:: Your task ::
Copy out each line of the data below in which "SetNonce" appears.
** Opening Data for analysis block **
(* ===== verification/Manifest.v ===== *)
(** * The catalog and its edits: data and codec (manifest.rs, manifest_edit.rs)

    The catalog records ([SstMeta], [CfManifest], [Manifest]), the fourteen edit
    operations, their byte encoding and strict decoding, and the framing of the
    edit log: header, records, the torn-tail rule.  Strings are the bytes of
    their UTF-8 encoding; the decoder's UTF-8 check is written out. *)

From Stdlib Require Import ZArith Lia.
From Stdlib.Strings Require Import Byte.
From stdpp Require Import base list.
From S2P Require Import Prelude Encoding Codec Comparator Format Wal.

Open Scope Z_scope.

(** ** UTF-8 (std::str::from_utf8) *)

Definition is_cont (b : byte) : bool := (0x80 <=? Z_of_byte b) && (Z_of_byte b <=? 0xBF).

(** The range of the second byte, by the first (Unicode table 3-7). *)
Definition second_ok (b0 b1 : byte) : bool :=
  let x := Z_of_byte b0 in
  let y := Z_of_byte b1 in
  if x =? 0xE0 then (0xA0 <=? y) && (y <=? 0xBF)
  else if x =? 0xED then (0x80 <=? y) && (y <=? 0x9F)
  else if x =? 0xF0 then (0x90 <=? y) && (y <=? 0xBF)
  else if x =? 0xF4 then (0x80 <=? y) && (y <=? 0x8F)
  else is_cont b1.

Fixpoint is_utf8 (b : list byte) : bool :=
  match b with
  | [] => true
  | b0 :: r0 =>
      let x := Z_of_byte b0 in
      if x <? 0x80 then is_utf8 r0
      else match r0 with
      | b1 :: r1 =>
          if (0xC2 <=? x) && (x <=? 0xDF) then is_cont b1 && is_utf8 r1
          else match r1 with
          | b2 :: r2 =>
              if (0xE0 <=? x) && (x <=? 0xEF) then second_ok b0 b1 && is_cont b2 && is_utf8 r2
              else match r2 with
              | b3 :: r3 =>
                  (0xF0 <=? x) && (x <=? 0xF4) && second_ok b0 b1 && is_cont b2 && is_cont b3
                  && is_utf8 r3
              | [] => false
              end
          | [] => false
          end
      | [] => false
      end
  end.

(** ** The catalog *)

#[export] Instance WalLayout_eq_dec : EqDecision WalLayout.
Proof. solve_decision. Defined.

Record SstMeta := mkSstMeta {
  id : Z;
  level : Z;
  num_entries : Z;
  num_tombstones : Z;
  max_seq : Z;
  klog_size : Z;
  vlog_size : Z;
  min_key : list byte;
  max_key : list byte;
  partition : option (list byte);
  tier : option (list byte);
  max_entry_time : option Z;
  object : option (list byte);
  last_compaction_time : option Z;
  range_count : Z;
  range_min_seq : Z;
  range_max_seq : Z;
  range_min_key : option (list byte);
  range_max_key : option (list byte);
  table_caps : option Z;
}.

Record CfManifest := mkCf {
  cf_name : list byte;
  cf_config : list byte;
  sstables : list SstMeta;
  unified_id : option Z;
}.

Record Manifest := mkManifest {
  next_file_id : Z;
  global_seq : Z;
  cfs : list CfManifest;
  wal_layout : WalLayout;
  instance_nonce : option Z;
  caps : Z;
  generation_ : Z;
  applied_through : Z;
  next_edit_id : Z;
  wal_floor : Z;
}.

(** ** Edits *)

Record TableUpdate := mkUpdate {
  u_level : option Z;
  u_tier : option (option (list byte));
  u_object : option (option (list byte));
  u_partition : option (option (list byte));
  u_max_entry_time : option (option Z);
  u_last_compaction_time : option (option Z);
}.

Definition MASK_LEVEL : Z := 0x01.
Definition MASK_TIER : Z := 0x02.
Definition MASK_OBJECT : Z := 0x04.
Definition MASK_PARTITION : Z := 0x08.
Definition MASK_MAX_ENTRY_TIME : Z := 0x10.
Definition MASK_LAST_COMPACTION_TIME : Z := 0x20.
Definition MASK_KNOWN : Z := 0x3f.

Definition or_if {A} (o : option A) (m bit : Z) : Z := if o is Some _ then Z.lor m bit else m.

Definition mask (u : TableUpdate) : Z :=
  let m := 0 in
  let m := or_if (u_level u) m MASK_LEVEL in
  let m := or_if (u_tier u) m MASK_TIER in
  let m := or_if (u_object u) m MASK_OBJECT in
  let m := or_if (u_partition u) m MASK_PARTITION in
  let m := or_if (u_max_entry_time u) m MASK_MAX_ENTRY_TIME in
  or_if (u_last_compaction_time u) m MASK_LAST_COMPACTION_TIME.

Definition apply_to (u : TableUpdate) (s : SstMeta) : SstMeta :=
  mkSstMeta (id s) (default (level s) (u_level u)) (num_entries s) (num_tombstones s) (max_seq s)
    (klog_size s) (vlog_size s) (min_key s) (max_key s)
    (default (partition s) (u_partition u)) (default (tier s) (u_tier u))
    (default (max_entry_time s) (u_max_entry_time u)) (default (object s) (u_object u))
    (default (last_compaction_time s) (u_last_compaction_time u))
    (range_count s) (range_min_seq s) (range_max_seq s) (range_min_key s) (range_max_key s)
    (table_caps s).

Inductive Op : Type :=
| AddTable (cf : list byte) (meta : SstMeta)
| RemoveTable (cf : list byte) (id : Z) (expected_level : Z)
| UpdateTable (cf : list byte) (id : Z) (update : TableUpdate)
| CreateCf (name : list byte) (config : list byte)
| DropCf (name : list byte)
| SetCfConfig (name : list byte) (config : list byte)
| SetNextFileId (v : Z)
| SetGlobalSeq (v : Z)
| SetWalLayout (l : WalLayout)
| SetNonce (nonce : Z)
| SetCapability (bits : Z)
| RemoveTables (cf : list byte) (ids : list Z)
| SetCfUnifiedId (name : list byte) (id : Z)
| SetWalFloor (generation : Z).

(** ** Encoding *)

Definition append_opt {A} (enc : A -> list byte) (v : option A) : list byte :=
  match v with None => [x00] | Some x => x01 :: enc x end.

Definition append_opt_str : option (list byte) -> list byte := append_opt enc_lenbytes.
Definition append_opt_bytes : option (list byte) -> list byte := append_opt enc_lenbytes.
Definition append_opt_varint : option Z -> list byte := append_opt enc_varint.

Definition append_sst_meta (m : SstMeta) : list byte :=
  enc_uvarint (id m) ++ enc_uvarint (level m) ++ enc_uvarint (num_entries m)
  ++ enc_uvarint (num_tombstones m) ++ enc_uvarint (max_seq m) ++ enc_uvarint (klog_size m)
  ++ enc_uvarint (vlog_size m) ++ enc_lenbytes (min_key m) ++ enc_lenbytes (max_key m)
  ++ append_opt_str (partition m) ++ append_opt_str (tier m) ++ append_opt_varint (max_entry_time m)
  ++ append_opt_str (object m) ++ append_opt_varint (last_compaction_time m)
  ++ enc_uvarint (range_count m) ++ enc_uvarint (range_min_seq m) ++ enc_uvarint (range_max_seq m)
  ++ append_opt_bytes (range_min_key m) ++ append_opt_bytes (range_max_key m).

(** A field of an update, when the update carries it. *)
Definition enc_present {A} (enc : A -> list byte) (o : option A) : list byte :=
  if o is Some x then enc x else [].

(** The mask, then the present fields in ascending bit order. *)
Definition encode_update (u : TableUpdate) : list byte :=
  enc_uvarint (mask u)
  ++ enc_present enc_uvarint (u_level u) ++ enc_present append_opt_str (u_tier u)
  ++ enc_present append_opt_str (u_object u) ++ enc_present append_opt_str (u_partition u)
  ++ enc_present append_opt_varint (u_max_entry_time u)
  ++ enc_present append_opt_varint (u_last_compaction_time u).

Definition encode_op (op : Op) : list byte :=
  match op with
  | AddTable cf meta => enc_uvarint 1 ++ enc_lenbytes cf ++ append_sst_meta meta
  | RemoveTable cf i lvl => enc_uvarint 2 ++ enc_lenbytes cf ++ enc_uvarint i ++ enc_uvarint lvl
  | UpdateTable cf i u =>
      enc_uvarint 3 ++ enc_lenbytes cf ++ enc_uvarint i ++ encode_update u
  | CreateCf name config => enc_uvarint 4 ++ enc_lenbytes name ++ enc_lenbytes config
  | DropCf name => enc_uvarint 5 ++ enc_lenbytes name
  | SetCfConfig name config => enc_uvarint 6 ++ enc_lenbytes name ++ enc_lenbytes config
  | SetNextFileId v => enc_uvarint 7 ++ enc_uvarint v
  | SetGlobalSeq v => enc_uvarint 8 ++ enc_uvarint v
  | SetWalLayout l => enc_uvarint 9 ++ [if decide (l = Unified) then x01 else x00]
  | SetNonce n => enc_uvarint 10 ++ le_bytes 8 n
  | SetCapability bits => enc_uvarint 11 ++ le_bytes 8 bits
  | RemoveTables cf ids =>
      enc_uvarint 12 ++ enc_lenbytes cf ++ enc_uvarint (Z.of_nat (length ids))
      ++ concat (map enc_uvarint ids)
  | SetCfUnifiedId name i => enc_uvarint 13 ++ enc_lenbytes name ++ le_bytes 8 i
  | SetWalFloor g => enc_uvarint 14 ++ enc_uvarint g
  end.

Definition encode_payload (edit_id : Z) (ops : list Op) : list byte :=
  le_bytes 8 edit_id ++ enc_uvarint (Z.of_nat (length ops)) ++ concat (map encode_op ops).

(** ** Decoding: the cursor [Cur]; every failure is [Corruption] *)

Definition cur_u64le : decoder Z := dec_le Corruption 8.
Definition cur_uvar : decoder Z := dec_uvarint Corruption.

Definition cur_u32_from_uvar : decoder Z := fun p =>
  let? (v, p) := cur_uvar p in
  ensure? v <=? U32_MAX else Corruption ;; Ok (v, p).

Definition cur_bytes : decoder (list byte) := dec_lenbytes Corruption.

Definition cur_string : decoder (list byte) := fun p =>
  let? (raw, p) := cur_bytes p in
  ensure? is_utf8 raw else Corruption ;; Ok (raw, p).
** Closing Data for analysis block **
:: Exercise solution ::
| SetNonce (nonce : Z)
  | SetNonce n => enc_uvarint 10 ++ le_bytes 8 n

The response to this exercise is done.